Toujours… Je te protègerai du Mal…
Il baissa les yeux. Sa main… L'aura dorée… Elle y était, presque en filigrane… Etait-ce pour cela qu'il pouvait entendre la rose ? Ça avait fait ça pour les fois précédentes aussi ? Il n'avait jamais fait attention…
Calme-toi, je te protègerai…
– Je n'ai pas besoin qu'on me protège. Je sais que je peux y arriver tout seul, bougonna-t-il en s'allongeant, perdu dans ses pensées.
Alors, je te bercerai…
Le médecin à l'hôpital avait dit que c'était un empoisonnement multiple qui avait emporté maman. Il avait même jeté un regard bizarre à Svend. Sans doute le même que celui qu'il jetait à sa plante maintenant.
Je te bercerai, dors…
Un endroit blanc… Encore le même… Encore une fois, il en serait séparé, il serait obligé de revenir dans cette froide et cruelle réalité, désormais seul avec Svend, seul face à ce tyran, son bourreau, le croque-mitaine de ses cauchemars. Il ne voulait pas, il voulait rester ici, tellement…
– Le Ciel n'est pas pour toi, tu sais…
Je sais. Mais je ne veux pas.
– Il le faut pourtant.
Pourquoi toi tu peux y aller ?– Parce que j'ai trouvé des ailes pour y monter, s'amusa la voix.
Moi, j'ai perdu les miennes je crois…
– Ne sois pas triste. Tu les retrouveras.
Je suis si seul, reste avec moi, s'il te plaît…– Ce n'est pas possible.
Alors… Je continuerai d'être triste, jusqu'à ce que j'arrive à te rejoindre…– Aphrodite ! Ne…………………………………
Il ouvrit les yeux lentement. Il avait entendu le pas lourd et cadencé de Svend. Il approchait. Rapidement. Avec force. Il faisait encore nuit noire dehors, la lune était haute. Jamais il ne s'était levé de nuit ! Un frisson étreignit le cœur du garçon soudainement. Une situation anormale. Même la rose semblait guetter, tendue, l'ogre qui s'approchait.
Sans surprise, la porte s'ouvrit sur un Svend qui n'avait pas quitté son regard de fou. Il regarda tour à tour Aphrodite et la rose, puis contourna la plante pour saisir son fils au collet et l'éjecter du lit sans cérémonie. Il tapa contre le mur et étouffa un gémissement, essayant de se redresser. Son épaule lui faisait mal… Svend, lui, s'était penché sur la plante, l'œil mauvais. Un éclat métallique dans sa main, qu'était-ce ? Totalement réveillé de par la douleur et la panique qu'il sentait grandir en lui, il parvint à reconnaître un sécateur. Son père écarta les deux lames et les approcha du pied de la plante.
– Non ! hurla Aphrodite.
– La ferme ! Cette damnée plante, j'aurais dû m'en débarrasser depuis longtemps !

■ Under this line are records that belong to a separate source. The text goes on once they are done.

(** Three pairs to run the model on: one of 2 x 2 pixels just initialized;
    the same with a green tile on the display and red tiles in the buffer;
    and one of a single pixel whose buffer has been painted red. *)
Definition freshPair : Canvasse := (init (blankCanvas 300 150) 2 2 initial).2.

Definition mixedPair : Canvasse :=
  performAll (browser := plainBrowser)
    [DrawTileToDisplay 0 0 "#00ff00"; DrawTileToBuffer 0 0 "#ff0000";
     DrawTileToBuffer 1 0 "#ff0000"]
    freshPair.

Definition paintedPair : Canvasse :=
  (drawTileToBuffer (browser := plainBrowser) 0 0 "#ff0000"
     (init (blankCanvas 300 150) 1 1 initial).2).2.

(** The object with its two dirty flags replaced. *)
Definition setFlags (bufferDirty displayDirty : bool) (this : Canvasse) : Canvasse :=
  setIsDisplayDirty displayDirty (setIsBufferDirty bufferDirty this).

(** The update [p] lands on the pixel [(x, y)] of a grid [width] wide: its
    flat index is the one of [(x, y)]. *)
Definition landsOn (width x y : Z) (p : PixelState) : bool :=
  flatIndex width (pixelX p) (pixelY p) =? flatIndex width x y.

(** A safe integer: one that a double holds exactly, as do its neighbours
    ([Number.isSafeInteger]). *)
Definition safeInteger (z : Z) : Prop := Z.abs z <= 2 ^ 53 - 1.

(** The doubles of the source compute the flat index of [(x, y)] and its
    three successors without rounding: the operands, the product, the index
    and the index of the alpha byte are safe integers. *)
Definition exactIndex (width x y : Z) : Prop :=
  safeInteger width /\ safeInteger x /\ safeInteger y /\
  safeInteger (y * width) /\
  safeInteger (flatIndex width x y) /\ safeInteger (flatIndex width x y + 3).

(** The update [p] lands inside the array of a grid of [width] x [height]
    pixels. *)
Definition landsInside (width height : Z) (p : PixelState) : bool :=
  (0 <=? flatIndex width (pixelX p) (pixelY p))
  && (flatIndex width (pixelX p) (pixelY p) <? 4 * width * height).

(** The last update of the list that lands on [(x, y)]. *)
Definition lastLanding (width x y : Z) (state : list PixelState) : option PixelState :=
  find (landsOn width x y) (rev state).

(** * Proofs *)

(** ** The colour parser *)

(** A digit of radix 16 is below 16, and is neither white space, a sign,
    nor the [x] of a [0x] prefix. *)
Lemma hexDigit_char c d :
  hexDigit c = Some d ->
  0 <= d < 16 /\ isWhiteSpace c = false /\
  (code c =? 45) = false /\ (code c =? 43) = false /\
  (code c =? 120) = false /\ (code c =? 88) = false.
Proof.
  destruct c as [[] [] [] [] [] [] [] []]; vm_compute; intros Hd;
    first [ discriminate Hd | injection Hd as <-; repeat split; congruence ].
Qed.

Lemma land_255 v : Z.land v 255 = v mod 256.
Proof. change 255 with (Z.ones 8). rewrite Z.land_ones by lia. reflexivity. Qed.

Lemma shiftr_div v n : 0 <= n -> Z.shiftr v n = v / 2 ^ n.
Proof. intros. apply Z.shiftr_div_pow2; lia. Qed.
(** * pubg_donat_bot: the order table and the handlers that touch it

    A shallow embedding of [src/pubg_donat_bot.py].  The bot keeps one SQLite
    table, [orders], and five handlers write to it or read from it:
    [process_option] and [got_payment] insert a row through [add_order],
    [cmd_paid] and [cmd_fulfill] update the [status] column of one row, and
    [my_orders] lists the rows of one user.

    Modelling choices.
    - The table is a finite map from the primary key [id] to the remaining
      columns, together with the counter SQLite keeps for an AUTOINCREMENT key
      (the largest id handed out so far).  Integers are unbounded ([Z]); the
      64-bit storage limit of the engine is not part of the model.
    - [status] is a TEXT column and is kept as a string, compared as the
      handlers compare it.
    - A handler is a function from the table to a reply and a table.  The
      reply names the message the handler sends; best-effort notifications are
      recorded as the recipients they are addressed to.
    - A handler runs from its first line to its last before the next one
      starts; two handlers interleaving at their [await] points are not
      modelled.
    - A character of a Python string is a code point from 0 to 255, and
      [str.isdigit], [str.strip] and [int] are given on these; code points
      above 255 and the interpreter's limit on the length of a numeral are not
      modelled. *)

From Stdlib Require Import Ascii.
From stdpp Require Import gmap strings list sorting.

Local Open Scope string_scope.
Local Open Scope Z_scope.

(** ** Python string methods used by the bot *)

Module Py.

(** A character is its code point, 0 to 255. *)
Definition code (c : ascii) : Z := Z.of_N (Ascii.N_of_ascii c).

(** [c.isspace()]: tab, line feed, vertical tab, form feed, carriage
    return, the separators 0x1c..0x1f, the space, NEL and the no-break
    space. *)
Definition isspace_char (c : ascii) : bool :=
  ((9 <=? code c) && (code c <=? 13)) || ((28 <=? code c) && (code c <=? 32))
  || (code c =? 133) || (code c =? 160).

(** [c.isdecimal()]: the digits 0 to 9. *)
Definition isdecimal_char (c : ascii) : bool :=
  (48 <=? code c) && (code c <=? 57).

(** [c.isdigit()]: the digits 0 to 9 and the superscripts two, three and
    one. *)
Definition isdigit_char (c : ascii) : bool :=
  isdecimal_char c || (code c =? 178) || (code c =? 179) || (code c =? 185).

(** White space for [int]: as [isspace_char] without the separators
    0x1c..0x1f. *)
Definition int_space_char (c : ascii) : bool :=
  ((9 <=? code c) && (code c <=? 13)) || (code c =? 32)
  || (code c =? 133) || (code c =? 160).

Fixpoint all_chars (p : ascii -> bool) (s : string) : bool :=
  match s with
  | EmptyString => true
  | String c r => p c && all_chars p r
  end.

Les lames se refermèrent sur leur victime.
– Ne la touche pas ! cria Aphrodite en se relevant.
La chaleur !
La porte claqua brutalement contre son montant, s'arrachant presque. Svend sursauta.
– Je t'interdis de la toucher !
Un violent coup ébranla encore la porte en bois qui trembla. Des copeaux de bois volèrent alors qu'un impact de bonne taille apparaissait. Svend tourna immédiatement les yeux vers Aphrodite. Comme il l'avait deviné, une aura dorée l'entourait à nouveau, peut-être même plus forte que la dernière fois. Elle était chaude et froide à la fois. Il lâcha les pinces et se redressa de toute sa hauteur.
Aphrodite perçut le mouvement dans son semi-éveil et se calma aussitôt. Il avait senti la chaleur puis tout s'était obscurcit… Avait-il sauvé son amie ?
Le coup qui le fit cogner contre le mur derrière lui le lui confirma. Cette fois, Svend avait tapé du poing contre son front, et sonna à moitié Aphrodite. Le gamin glissa au sol en gémissant, les yeux fermés. Il avait l'impression d'entendre le carillon de Notre-Dame dans sa tête et il n'arrivait pas à faire un mouvement pour se relever. Quelque chose de chaud et visqueux coulait de son front sur son nez… Il se sentit soulevé et transporté à l'extérieur. Quelque chose en lui lui hurlait de s'enfuir, de se débattre. De lutter.
Peu m'importe. Je suis fatigué. Je veux dormir à présent.
Puis il perdit complètement connaissance.
Une nouvelle année s'écoula presque, avec son lot de nouveaux supplices et entraînements. Svend était féroce, bien plus qu'autrefois, du temps d'Amaryllis. Il avait à de nombreuses reprises tenté de détruire le rosier, mais il avait dû à chaque fois renoncer. La plante… était menaçante. D'une manière ou d'une autre, il sentait qu'il ne devait pas s'en approcher. Son parfum était doux pourtant et elle fleurissait pratiquement en permanence, mais toutes ses fleurs étaient d'un rouge si proche du sang… Il ne parvenait pas à ne pas penser au fait que, curieuse coïncidence, sa femme s'était blessée avec elle trois semaines seulement avant de mourir. Et pas de n'importe quoi. Quant à Aphrodite, il commençait à faire montre de rébellion. Il se rebiffait parfois, rechignait à certains exercices. Ne pleurait plus aux coups, mais en riait par moment. Et de plus en plus souvent, il y avait cette aura dorée autour de lui lorsqu'il se mettait en colère. A peine âgé de 6 ans et déjà manipulateur…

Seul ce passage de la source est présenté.